D.H. Lawrence, part 1

Anais Nin had a fascination with D.H. Lawrence, probably because she felt they were like-minded. He awakened her sexually, and she looked at her marriage and men differently after reading him. She was so affected by him she wrote her first book, D.H. Lawrence, An Unprofessional Study, in 1932.

She writes that one must approach Lawrence with intellect, imagination and with physical feeling, in other words, with both body and soul, because he is a passionate poet. Anais quotes him as saying, "if a man loves life" he is obedient "to the urge that arises in the soul." Lawrence has an artist's eye, much imagination, and wants to experience everything and creates characters in his books that portray this; they are artists. He felt that what the body felt was real and natural; the mind interfered with the body by creating what it deemed as right and wrong. Listen to the body and let it lead us to fulfill our dreams. Openly express our feelings. Follow the flame. Be intuitive, sensitive. Participate in life with feeling.

Anais writes that "life is a process of becoming, a combination of states we have to go through. Where people fail is that they wish to elect a state and remain in it. This is a kind of death." Lawrence's philosophy was to live life deeply even when it is filled with failures and contradictions.
Swing from one extreme emotion to the next as poets do. Go through experiences then you'll have understanding.

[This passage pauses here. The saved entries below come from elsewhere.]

(** * SingleLinkedList<Type>: a verified model of SingleLinkedList.h

    The container is a chain of heap nodes hanging off a sentinel node
    [head_] that lives inside the container object.  Position handles
    ([BasicIterator]) are raw node pointers, so the model keeps an explicit
    memory: a heap of nodes created by [new], and the live container
    objects.  Every member function is a computation over that memory which
    either returns, throws, or has undefined behaviour.

    Conventions.  The code is C++17 (it uses [[nodiscard]]), so in an
    assignment the right operand is evaluated before the left one.
    Pointers and [size_t] have 64 bits.  The algorithms of the standard
    library that the operators call ([std::swap], [std::equal],
    [std::lexicographical_compare]) are written out as the C++ standard
    specifies them.  Loops are run with a bound on their iterations that
    is computed from the memory; the proofs show that the bound is never
    reached on a well-formed memory. *)

From stdpp Require Import gmap list fin_maps.

Open Scope Z_scope.
Set Default Proof Using "Type".

Section SingleLinkedList.

(** The element type [Type] of the template, with its value-initialised
    object [Type{}], its [operator==] and its [operator<]. *)
Context {T : Type}.
Variable T_default : T.
Variable T_eq : T → T → bool.
Variable T_lt : T → T → bool.

(** [new_throws k v]: the [k]-th evaluation of [new Node(v, _)] since
    program start throws (std::bad_alloc from the allocation, or whatever
    the copy constructor of [Type] throws while copying [v]).  A copy that
    does not throw is the value copied. *)
Variable new_throws : nat → T → bool.

(** ** Data *)

(** A [Node*]: null, the address of the sentinel [head_] embedded in the
    container object at address [this], or the address of a node made by
    [new]. *)
Inductive NodePtr : Type :=
| nullptr
| sentinel_of (this : N)
| cell (a : N).

#[global] Instance NodePtr_eq_dec : EqDecision NodePtr.
Proof. solve_decision. Defined.

Record Node : Type := mkNode {
  value : T;
  next_node : NodePtr }.

Record SingleLinkedList : Type := mkList {
  head_ : Node;
  size_ : Z }.

Record BasicIterator : Type := Iterator { node_ : NodePtr }.

(** [heap]: the nodes created by [new] and not yet deleted, by address.
    [objs]: the live container objects, by address.  [clock] counts the
    evaluations of [new Node(...)]. *)
Record Memory : Type := mkMemory {
  heap : gmap N Node;
  objs : gmap N SingleLinkedList;
  clock : nat }.

(** [size_t] is a 64-bit unsigned integer; node addresses are non-null
    64-bit values. *)
Definition SIZE_WIDTH : Z := 64.
Definition size_t (z : Z) : Z := z mod 2 ^ SIZE_WIDTH.
Definition address_ok (a : N) : bool := (0 <? Z.of_N a) && (Z.of_N a <? 2 ^ SIZE_WIDTH).

(** ** Computations *)

(** What running a piece of code on a memory comes to: it returns a value
    and leaves a memory, it throws and leaves a memory, its behaviour is
    undefined (a null or dangling pointer is followed, a failed [assert]),
    or a loop has used up the bound on its iterations. *)
Inductive Outcome (A : Type) : Type :=
| Returns (a : A) (m : Memory)
| Throws (m : Memory)
| Undefined
| OutOfFuel.
Arguments Returns {A} a m.
Arguments Throws {A} m.
Arguments Undefined {A}.
Arguments OutOfFuel {A}.

Definition Exec (A : Type) : Type := Memory → Outcome A.

Definition ret {A} (a : A) : Exec A := λ m, Returns a m.

Definition bind {A B} (e : Exec A) (k : A → Exec B) : Exec B := λ m,
  match e m with
  | Returns a m' => k a m'
  | Throws m' => Throws m'
  | Undefined => Undefined
  | OutOfFuel => OutOfFuel
  end.

Notation "x <~ e ;; k" := (bind e (λ x, k))
  (at level 100, e at next level, k at level 200, right associativity).
Notation "e ;;; k" := (bind e (λ _, k))
  (at level 100, k at level 200, right associativity).

Definition undefined {A} : Exec A := λ _, Undefined.

(** [assert(b)] aborts the program when [b] is false. *)
Definition assert (b : bool) : Exec unit := if b then ret tt else undefined.

(** Scope exit: [cleanup] (a destructor, which never throws) runs whether
    [body] returns or throws. *)
Definition finally {A} (body : Exec A) (cleanup : Exec unit) : Exec A := λ m,
  match body m with
  | Returns a m1 => (cleanup ;;; ret a) m1
  | Throws m1 =>
      match cleanup m1 with
      | Returns _ m2 => Throws m2
      | Throws _ => Undefined
      | Undefined => Undefined
      | OutOfFuel => OutOfFuel
      end
  | Undefined => Undefined
  | OutOfFuel => OutOfFuel
  end.

(** ** Memory access *)

(** The node a pointer refers to, if it refers to one. *)
Definition node_at (m : Memory) (p : NodePtr) : option Node :=
  match p with
  | nullptr => None
  | sentinel_of this => head_ <$> objs m !! this
  | cell a => heap m !! a
  end.

(** [*p] for a node pointer. *)
Definition load (p : NodePtr) : Exec Node := λ m,
  match node_at m p with
  | Some n => Returns n m
  | None => Undefined
  end.

Definition put_node (m : Memory) (p : NodePtr) (n : Node) : Memory :=
  match p with
  | nullptr => m
  | sentinel_of this =>
      mkMemory (heap m) (alter (λ o, mkList n (size_ o)) this (objs m)) (clock m)
  | cell a => mkMemory (<[a := n]> (heap m)) (objs m) (clock m)
  end.

(** [p->next_node = q]. *)
Definition set_next_node (p q : NodePtr) : Exec unit := λ m,
  match node_at m p with
  | Some n => Returns tt (put_node m p (mkNode (value n) q))
  | None => Undefined
  end.

(** The object [*this]. *)
Definition object (this : N) : Exec SingleLinkedList := λ m,
  match objs m !! this with
  | Some o => Returns o m
  | None => Undefined
  end.

Definition set_size (this : N) (z : Z) : Exec unit := λ m,
  match objs m !! this with
  | Some o => Returns tt (mkMemory (heap m) (<[this := mkList (head_ o) z]> (objs m)) (clock m))
  | None => Undefined
  end.

(** [++size_] and [--size_] on a [size_t]. *)
Definition incr_size (this : N) : Exec unit :=
  o <~ object this ;; set_size this (size_t (size_ o + 1)).

Definition decr_size (this : N) : Exec unit :=
  o <~ object this ;; set_size this (size_t (size_ o - 1)).

(** [new Node(val, next)]: the outcome is an exception and no node, or a
    node at an address that is not null, is not in use and fits a
    pointer.  (The callers read [next] from the memory first; with a valid
    pointer the order of that read and of the allocation makes no
    difference.) *)
Definition new_address (m : Memory) : N := fresh ({[0%N]} ∪ dom (heap m)).

Definition new_Node (val : T) (next : NodePtr) : Exec NodePtr := λ m,
  let a := new_address m in
  if new_throws (clock m) val || negb (address_ok a)
  then Throws (mkMemory (heap m) (objs m) (S (clock m)))
  else Returns (cell a) (mkMemory (<[a := mkNode val next]> (heap m)) (objs m) (S (clock m))).

(** [delete p]: [p] must come from [new] (or be null). *)
Definition delete_Node (p : NodePtr) : Exec unit := λ m,
  match p with
  | nullptr => Returns tt m
  | sentinel_of _ => Undefined
  | cell a =>
      match heap m !! a with
      | Some _ => Returns tt (mkMemory (delete a (heap m)) (objs m) (clock m))
      | None => Undefined
      end
  end.

(** ** BasicIterator *)

(** [operator++()]: [assert(node_ != nullptr); node_ = node_->next_node]. *)
Definition operator_incr (it : BasicIterator) : Exec BasicIterator :=
  assert (bool_decide (node_ it ≠ nullptr)) ;;;
  n <~ load (node_ it) ;;
  ret (Iterator (next_node n)).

Lawrence feels that human relationships between lovers involves finding a balance, leveling it out. Many relationships see-saw during interim periods before they achieve this balance and will likely continue to see-saw throughout the duration of the relationship as life happens to each person. There is a desire for connection, but it is difficult and takes time and patience and endurance and perseverance.

Anais loves to delve into analysis: she writes, "the first analysis of an event or a person yields a certain aspect. If we look at it again, it has another face. The further we progress in our reinterpretation, the more prismatic are the moods and the imaginings coordinating the facts differently each time. People who want a sane, static, measurable world take the first aspect of an event or person and stick to it, with an almost self-protective obstinacy, or by a natural limitation of their imaginations. They do not indulge in either deepening or magnifying."

She further states "the imagination is a constant deformer." Think of all the imaginary conversations and interactions you've had with people - all in your mind. Reality is so different from our obsessions. But what is life without wild imaginations that lead to dreams that transform you?